## [Your instructions]
Scan the listing below. Report each line that includes "From".

## [Record extracts]
-----

(** * Gameday diary: the diary data hooks of [src/hooks/useGameLogs.ts]

    A shallow embedding of the input validator, of the four data hooks
    (list, create, update, delete) and of the optimistic delete protocol,
    together with the properties the specification states about them. *)

From Stdlib Require Import ZArith NArith List Bool Lia.
From stdpp Require Import gmap strings list fin_maps sorting.

Local Open Scope Z_scope.

(* ===================================================================== *)
(** ** JavaScript values                                                   *)
(* ===================================================================== *)

Module Js.

(** A JavaScript string is a sequence of UTF-16 code units; [length],
    [trim] and [slice] all count code units. *)
Abbreviation jsstring := (list N).

(** String literals of the source, all of them ASCII. *)
Definition lit (s : string) : jsstring :=
  List.map Ascii.N_of_ascii (String.list_ascii_of_string s).

(** A JavaScript number: NaN, an infinity, or the finite value
    [m * 2 ^ e].  The hooks never compute with numbers, they only test
    them, so no rounding is involved. *)
Inductive JsNumber :=
| NumNaN
| NumInf (negative : bool)
| NumFinite (m e : Z).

-----

## [Task response]
From Stdlib Require Import ZArith NArith List Bool Lia.
From stdpp Require Import gmap strings list fin_maps sorting.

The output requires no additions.